**What is expected**
Below are some records; output exactly the lines from the line with "(** A quotient" to the line with "- intros Hle.", both ends kept, and nothing more.

**Data records**
=======
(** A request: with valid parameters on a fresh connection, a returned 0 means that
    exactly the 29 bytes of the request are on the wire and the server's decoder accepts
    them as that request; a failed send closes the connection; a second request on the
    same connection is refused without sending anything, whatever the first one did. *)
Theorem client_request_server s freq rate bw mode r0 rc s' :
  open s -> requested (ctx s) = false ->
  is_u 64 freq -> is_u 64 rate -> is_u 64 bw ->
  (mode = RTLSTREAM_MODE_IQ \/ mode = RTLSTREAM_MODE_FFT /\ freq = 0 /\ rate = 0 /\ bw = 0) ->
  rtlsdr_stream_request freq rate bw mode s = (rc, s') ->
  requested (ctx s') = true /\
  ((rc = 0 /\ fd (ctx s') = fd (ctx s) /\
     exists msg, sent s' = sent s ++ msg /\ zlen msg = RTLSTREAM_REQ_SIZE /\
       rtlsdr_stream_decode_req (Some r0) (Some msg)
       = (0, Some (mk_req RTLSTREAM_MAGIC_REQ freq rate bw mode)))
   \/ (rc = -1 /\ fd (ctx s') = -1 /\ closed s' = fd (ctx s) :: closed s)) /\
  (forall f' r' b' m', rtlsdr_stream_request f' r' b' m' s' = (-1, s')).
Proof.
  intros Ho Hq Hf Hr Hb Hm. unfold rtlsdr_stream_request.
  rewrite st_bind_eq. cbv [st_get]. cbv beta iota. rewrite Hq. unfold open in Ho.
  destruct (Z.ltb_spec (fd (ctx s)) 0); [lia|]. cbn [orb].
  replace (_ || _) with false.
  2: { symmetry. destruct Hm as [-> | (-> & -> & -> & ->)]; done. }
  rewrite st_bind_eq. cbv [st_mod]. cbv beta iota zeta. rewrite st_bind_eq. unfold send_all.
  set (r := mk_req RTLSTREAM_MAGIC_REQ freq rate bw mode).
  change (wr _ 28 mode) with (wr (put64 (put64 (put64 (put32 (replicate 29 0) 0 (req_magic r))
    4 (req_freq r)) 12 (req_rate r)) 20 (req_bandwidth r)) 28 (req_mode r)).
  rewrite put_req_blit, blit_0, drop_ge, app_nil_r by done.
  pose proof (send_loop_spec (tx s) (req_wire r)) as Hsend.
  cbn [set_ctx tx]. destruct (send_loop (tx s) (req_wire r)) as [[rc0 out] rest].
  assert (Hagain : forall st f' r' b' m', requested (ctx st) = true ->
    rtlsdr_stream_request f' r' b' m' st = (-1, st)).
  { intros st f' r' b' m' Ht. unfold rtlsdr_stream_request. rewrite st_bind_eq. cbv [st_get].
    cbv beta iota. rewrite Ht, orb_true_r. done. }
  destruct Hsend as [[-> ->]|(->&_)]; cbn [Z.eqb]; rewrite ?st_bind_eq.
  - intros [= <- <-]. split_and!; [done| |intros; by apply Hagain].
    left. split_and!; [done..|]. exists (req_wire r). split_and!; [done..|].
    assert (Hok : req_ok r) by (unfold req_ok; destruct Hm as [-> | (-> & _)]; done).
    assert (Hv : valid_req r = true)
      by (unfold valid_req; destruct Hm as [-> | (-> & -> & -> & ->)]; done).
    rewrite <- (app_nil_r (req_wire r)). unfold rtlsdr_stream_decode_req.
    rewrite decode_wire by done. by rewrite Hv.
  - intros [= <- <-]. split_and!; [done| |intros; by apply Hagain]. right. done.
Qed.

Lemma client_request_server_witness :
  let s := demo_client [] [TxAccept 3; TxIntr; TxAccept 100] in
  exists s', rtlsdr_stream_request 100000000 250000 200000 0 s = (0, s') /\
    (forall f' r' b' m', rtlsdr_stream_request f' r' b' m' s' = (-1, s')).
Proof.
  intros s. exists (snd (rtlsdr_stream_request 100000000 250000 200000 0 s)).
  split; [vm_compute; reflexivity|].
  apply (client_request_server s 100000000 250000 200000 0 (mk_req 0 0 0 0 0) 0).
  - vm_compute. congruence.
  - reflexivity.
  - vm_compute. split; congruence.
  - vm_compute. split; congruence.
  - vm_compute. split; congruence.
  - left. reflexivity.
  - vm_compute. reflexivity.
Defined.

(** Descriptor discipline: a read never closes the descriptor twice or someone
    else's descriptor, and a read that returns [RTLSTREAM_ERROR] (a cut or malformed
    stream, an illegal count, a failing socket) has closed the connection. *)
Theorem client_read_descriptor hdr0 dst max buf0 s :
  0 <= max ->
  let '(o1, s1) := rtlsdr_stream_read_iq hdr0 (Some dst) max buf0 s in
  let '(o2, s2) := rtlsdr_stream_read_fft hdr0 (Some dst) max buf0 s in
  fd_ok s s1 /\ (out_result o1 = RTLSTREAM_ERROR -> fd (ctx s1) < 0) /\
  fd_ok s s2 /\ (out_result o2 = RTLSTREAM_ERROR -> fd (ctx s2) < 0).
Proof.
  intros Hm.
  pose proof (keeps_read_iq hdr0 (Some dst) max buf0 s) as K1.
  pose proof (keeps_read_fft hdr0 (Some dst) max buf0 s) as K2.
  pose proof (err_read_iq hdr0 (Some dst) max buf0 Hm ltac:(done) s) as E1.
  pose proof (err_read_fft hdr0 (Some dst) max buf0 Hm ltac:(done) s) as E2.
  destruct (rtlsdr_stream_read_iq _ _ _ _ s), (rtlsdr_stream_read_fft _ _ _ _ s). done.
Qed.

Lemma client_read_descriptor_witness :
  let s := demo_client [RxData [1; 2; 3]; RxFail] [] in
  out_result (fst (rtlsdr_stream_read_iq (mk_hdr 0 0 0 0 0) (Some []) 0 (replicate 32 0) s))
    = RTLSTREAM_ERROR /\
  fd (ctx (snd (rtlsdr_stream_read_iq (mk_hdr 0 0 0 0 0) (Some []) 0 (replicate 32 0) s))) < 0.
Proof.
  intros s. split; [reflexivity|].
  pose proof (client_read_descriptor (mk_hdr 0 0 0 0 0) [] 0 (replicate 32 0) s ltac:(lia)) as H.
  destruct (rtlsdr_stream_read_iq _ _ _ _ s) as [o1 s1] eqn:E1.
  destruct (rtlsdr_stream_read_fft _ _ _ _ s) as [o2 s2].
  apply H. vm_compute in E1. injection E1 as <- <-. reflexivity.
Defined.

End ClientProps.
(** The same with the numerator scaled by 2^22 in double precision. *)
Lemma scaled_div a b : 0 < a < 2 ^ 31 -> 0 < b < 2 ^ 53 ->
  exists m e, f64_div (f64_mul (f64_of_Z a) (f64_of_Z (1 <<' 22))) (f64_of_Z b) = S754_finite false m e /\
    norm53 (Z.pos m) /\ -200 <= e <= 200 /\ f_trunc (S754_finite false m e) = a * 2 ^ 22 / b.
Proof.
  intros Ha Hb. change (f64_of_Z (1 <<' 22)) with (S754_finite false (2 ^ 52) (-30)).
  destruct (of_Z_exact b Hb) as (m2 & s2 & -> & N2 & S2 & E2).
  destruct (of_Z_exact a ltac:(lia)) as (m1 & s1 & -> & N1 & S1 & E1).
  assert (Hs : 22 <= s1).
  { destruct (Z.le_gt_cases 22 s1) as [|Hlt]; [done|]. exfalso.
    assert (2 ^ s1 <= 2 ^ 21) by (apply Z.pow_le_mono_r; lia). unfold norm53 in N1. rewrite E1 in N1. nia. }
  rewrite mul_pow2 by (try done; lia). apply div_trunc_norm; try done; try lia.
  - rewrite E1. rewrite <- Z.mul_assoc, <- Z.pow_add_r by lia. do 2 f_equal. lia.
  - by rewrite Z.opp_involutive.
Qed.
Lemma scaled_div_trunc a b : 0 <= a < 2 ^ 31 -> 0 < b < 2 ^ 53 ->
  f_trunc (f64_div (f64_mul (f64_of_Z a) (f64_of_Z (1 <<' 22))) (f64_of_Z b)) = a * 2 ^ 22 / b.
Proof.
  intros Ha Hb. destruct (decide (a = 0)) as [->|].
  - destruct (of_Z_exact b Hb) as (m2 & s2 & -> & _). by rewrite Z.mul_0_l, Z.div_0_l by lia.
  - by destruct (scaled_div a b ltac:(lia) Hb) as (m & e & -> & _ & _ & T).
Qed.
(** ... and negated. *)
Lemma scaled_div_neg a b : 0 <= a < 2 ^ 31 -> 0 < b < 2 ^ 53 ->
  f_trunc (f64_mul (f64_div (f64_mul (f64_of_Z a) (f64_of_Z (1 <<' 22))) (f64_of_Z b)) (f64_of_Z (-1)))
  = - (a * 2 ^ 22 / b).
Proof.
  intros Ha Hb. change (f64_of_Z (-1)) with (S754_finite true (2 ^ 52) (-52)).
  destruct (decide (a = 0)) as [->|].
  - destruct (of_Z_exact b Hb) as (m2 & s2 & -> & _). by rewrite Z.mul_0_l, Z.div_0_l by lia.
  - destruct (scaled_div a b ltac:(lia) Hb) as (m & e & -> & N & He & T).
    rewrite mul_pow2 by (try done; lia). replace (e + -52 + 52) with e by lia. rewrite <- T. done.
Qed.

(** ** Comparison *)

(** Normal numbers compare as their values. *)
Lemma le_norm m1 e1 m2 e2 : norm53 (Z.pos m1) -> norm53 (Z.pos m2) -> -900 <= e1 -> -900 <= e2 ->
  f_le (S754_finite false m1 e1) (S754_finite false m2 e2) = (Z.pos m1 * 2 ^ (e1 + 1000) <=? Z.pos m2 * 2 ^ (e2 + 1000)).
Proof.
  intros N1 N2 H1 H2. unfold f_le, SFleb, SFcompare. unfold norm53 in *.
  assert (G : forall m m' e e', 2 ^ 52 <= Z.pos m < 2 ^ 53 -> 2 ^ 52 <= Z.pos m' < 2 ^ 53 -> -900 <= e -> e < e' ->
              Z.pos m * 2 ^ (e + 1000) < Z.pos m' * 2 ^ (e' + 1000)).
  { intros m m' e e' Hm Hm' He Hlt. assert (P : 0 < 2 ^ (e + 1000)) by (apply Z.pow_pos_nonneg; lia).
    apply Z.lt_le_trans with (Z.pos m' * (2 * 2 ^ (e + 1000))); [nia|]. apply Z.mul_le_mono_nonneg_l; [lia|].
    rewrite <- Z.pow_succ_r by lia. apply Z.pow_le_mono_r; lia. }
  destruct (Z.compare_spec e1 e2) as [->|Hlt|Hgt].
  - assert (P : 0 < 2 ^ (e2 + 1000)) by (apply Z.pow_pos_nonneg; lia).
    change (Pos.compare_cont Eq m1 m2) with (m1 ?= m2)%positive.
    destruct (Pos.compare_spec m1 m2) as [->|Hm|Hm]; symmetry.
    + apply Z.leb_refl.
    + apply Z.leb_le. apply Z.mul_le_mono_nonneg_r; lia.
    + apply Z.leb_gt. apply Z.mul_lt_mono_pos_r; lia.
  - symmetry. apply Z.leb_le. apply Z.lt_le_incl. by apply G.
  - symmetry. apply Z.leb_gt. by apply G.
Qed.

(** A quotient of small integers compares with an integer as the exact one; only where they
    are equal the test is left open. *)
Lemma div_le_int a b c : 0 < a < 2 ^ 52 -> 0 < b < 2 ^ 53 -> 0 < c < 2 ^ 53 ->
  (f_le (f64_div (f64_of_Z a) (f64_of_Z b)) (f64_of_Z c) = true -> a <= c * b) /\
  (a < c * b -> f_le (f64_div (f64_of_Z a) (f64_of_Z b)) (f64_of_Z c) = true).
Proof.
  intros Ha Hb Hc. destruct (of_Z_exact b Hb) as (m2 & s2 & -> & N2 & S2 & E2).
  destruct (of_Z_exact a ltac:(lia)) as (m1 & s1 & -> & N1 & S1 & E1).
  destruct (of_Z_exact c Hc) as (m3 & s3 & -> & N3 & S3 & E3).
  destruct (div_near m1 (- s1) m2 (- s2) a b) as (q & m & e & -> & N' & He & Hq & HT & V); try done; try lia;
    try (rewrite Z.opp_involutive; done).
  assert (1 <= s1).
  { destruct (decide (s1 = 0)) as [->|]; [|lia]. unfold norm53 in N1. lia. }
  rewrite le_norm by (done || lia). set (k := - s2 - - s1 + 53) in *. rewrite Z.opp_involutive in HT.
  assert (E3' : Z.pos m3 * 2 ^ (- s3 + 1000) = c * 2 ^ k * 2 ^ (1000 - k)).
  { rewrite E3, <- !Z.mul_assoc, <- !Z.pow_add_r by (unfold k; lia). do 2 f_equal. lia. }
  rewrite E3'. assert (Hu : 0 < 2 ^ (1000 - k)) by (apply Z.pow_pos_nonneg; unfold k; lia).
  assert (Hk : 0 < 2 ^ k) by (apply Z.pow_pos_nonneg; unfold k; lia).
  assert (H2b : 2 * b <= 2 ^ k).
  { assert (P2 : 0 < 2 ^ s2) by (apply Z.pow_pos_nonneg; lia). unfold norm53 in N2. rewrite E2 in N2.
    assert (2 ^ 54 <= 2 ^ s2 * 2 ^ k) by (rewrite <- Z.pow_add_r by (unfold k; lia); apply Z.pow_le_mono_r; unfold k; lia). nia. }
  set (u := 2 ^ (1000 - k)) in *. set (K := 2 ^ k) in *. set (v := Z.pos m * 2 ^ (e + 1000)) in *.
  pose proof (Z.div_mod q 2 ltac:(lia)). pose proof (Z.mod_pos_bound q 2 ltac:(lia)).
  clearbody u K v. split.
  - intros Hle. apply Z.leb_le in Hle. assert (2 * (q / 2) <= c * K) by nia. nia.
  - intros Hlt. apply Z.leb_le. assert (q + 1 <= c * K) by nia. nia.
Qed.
=======
**Answer for the task**
(** A quotient of small integers compares with an integer as the exact one; only where they
    are equal the test is left open. *)
Lemma div_le_int a b c : 0 < a < 2 ^ 52 -> 0 < b < 2 ^ 53 -> 0 < c < 2 ^ 53 ->
  (f_le (f64_div (f64_of_Z a) (f64_of_Z b)) (f64_of_Z c) = true -> a <= c * b) /\
  (a < c * b -> f_le (f64_div (f64_of_Z a) (f64_of_Z b)) (f64_of_Z c) = true).
Proof.
  intros Ha Hb Hc. destruct (of_Z_exact b Hb) as (m2 & s2 & -> & N2 & S2 & E2).
  destruct (of_Z_exact a ltac:(lia)) as (m1 & s1 & -> & N1 & S1 & E1).
  destruct (of_Z_exact c Hc) as (m3 & s3 & -> & N3 & S3 & E3).
  destruct (div_near m1 (- s1) m2 (- s2) a b) as (q & m & e & -> & N' & He & Hq & HT & V); try done; try lia;
    try (rewrite Z.opp_involutive; done).
  assert (1 <= s1).
  { destruct (decide (s1 = 0)) as [->|]; [|lia]. unfold norm53 in N1. lia. }
  rewrite le_norm by (done || lia). set (k := - s2 - - s1 + 53) in *. rewrite Z.opp_involutive in HT.
  assert (E3' : Z.pos m3 * 2 ^ (- s3 + 1000) = c * 2 ^ k * 2 ^ (1000 - k)).
  { rewrite E3, <- !Z.mul_assoc, <- !Z.pow_add_r by (unfold k; lia). do 2 f_equal. lia. }
  rewrite E3'. assert (Hu : 0 < 2 ^ (1000 - k)) by (apply Z.pow_pos_nonneg; unfold k; lia).
  assert (Hk : 0 < 2 ^ k) by (apply Z.pow_pos_nonneg; unfold k; lia).
  assert (H2b : 2 * b <= 2 ^ k).
  { assert (P2 : 0 < 2 ^ s2) by (apply Z.pow_pos_nonneg; lia). unfold norm53 in N2. rewrite E2 in N2.
    assert (2 ^ 54 <= 2 ^ s2 * 2 ^ k) by (rewrite <- Z.pow_add_r by (unfold k; lia); apply Z.pow_le_mono_r; unfold k; lia). nia. }
  set (u := 2 ^ (1000 - k)) in *. set (K := 2 ^ k) in *. set (v := Z.pos m * 2 ^ (e + 1000)) in *.
  pose proof (Z.div_mod q 2 ltac:(lia)). pose proof (Z.mod_pos_bound q 2 ltac:(lia)).
  clearbody u K v. split.
  - intros Hle. apply Z.leb_le in Hle. assert (2 * (q / 2) <= c * K) by nia. nia.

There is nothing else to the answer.